# What to do
A stretch of the entries below is to be set down exactly, running from the line with "dk_Delete_spec : ∀" through the line with "cu_pos (cu_Seek c", both included, and no other line.
=== Supplied information ===
(** ** The libraries *)

Inductive get_result := Found (v : bytes) | Missing | Failed.

(** [T] is a database, [Cu] a cursor on it.  [true] is a synced write. *)
Class DiskOps (T Cu : Type) := {
  dk_Get : T → bytes → get_result;
  dk_Put : T → bool → bytes → bytes → T * bool;
  dk_Delete : T → bool → bytes → T * bool;
  dk_Write : T → bool → list operation → T * bool;
  dk_Property : T → string → option string;
  (** LevelDB bounds a cursor by a range, RocksDB does not. *)
  dk_NewIterator : T → slice → slice → Cu;
  cu_First : Cu → Cu;
  cu_Last : Cu → Cu;
  cu_Seek : Cu → bytes → Cu;
  cu_Next : Cu → Cu;
  cu_Prev : Cu → Cu;
  cu_Valid : Cu → bool;
  cu_Key : Cu → bytes;
  cu_Value : Cu → bytes;
  cu_Failed : Cu → bool;
  cu_Release : Cu → Cu
}.

(** The first place of an ascending list that is not below a key. *)
Fixpoint seek_index (k : bytes) (l : list (bytes * bytes)) : nat :=
  match l with
  | [] => O
  | p :: l' => match bytes_Compare (fst p) k with Lt => Datatypes.S (seek_index k l') | _ => O end
  end.
(** A place of the list, if it is one. *)
Definition place (i : nat) (l : list (bytes * bytes)) : option nat := if (i <? length l)%nat then Some i else None.

Definition op_key (o : operation) : bytes := match o with opTypeSet k _ | opTypeDelete k => k end.

Class DiskLaws (T Cu : Type) {D : DiskOps T Cu} := {
  dk_map : T → gmap bytes bytes;
  cu_pairs : Cu → list (bytes * bytes);
  cu_pos : Cu → option nat;
  dk_Get_spec : ∀ t k, k ≠ [] → dk_Get t k = match dk_map t !! k with Some v => Found v | None => Missing end;
  dk_Put_spec : ∀ t s k v, k ≠ [] → ∃ t', dk_Put t s k v = (t', true) ∧ dk_map t' = <[k := v]> (dk_map t);
  dk_Delete_spec : ∀ t s k, k ≠ [] → ∃ t', dk_Delete t s k = (t', true) ∧ dk_map t' = delete k (dk_map t);
  dk_Write_spec : ∀ t s ops, Forall (λ o, op_key o ≠ []) ops → ∃ t', dk_Write t s ops = (t', true) ∧
    dk_map t' = foldl (λ m o, match o with opTypeSet k v => <[k := v]> m | opTypeDelete k => delete k m end) (dk_map t) ops;
  dk_NewIterator_spec : ∀ t start limit, domain_pairs (dk_map t) start limit (cu_pairs (dk_NewIterator t start limit));
  cu_First_spec : ∀ c, cu_pairs (cu_First c) = cu_pairs c ∧ cu_pos (cu_First c) = place 0 (cu_pairs c);
  cu_Last_spec : ∀ c, cu_pairs (cu_Last c) = cu_pairs c ∧
    cu_pos (cu_Last c) = if decide (cu_pairs c = []) then None else Some (length (cu_pairs c) - 1)%nat;
  cu_Seek_spec : ∀ c k, cu_pairs (cu_Seek c k) = cu_pairs c ∧
    cu_pos (cu_Seek c k) = place (seek_index k (cu_pairs c)) (cu_pairs c);
  cu_Next_spec : ∀ c i, cu_pos c = Some i → cu_pairs (cu_Next c) = cu_pairs c ∧ cu_pos (cu_Next c) = place (i + 1) (cu_pairs c);
  cu_Prev_spec : ∀ c i, cu_pos c = Some i → cu_pairs (cu_Prev c) = cu_pairs c ∧
    cu_pos (cu_Prev c) = match i with O => None | Datatypes.S j => Some j end;
  cu_Valid_spec : ∀ c, cu_Valid c = true ↔ is_Some (cu_pos c);
  cu_current : ∀ c i, cu_pos c = Some i → cu_pairs c !! i = Some (cu_Key c, cu_Value c);
  cu_Failed_spec : ∀ c, cu_Failed c = false
}.

(** A copy. *)
Definition cp (bz : bytes) : bytes := take (length bz) bz.
Lemma cp_eq bz : cp bz = bz.
Proof. apply firstn_all. Qed.
Definition io (ok : bool) : option db_error := if ok then None else Some errIO.
Definition empty_slice (s : slice) : bool := match s with Some [] => true | _ => false end.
===
# Answer
  dk_Delete_spec : ∀ t s k, k ≠ [] → ∃ t', dk_Delete t s k = (t', true) ∧ dk_map t' = delete k (dk_map t);
  dk_Write_spec : ∀ t s ops, Forall (λ o, op_key o ≠ []) ops → ∃ t', dk_Write t s ops = (t', true) ∧
    dk_map t' = foldl (λ m o, match o with opTypeSet k v => <[k := v]> m | opTypeDelete k => delete k m end) (dk_map t) ops;
  dk_NewIterator_spec : ∀ t start limit, domain_pairs (dk_map t) start limit (cu_pairs (dk_NewIterator t start limit));
  cu_First_spec : ∀ c, cu_pairs (cu_First c) = cu_pairs c ∧ cu_pos (cu_First c) = place 0 (cu_pairs c);
  cu_Last_spec : ∀ c, cu_pairs (cu_Last c) = cu_pairs c ∧
    cu_pos (cu_Last c) = if decide (cu_pairs c = []) then None else Some (length (cu_pairs c) - 1)%nat;
  cu_Seek_spec : ∀ c k, cu_pairs (cu_Seek c k) = cu_pairs c ∧
    cu_pos (cu_Seek c k) = place (seek_index k (cu_pairs c)) (cu_pairs c);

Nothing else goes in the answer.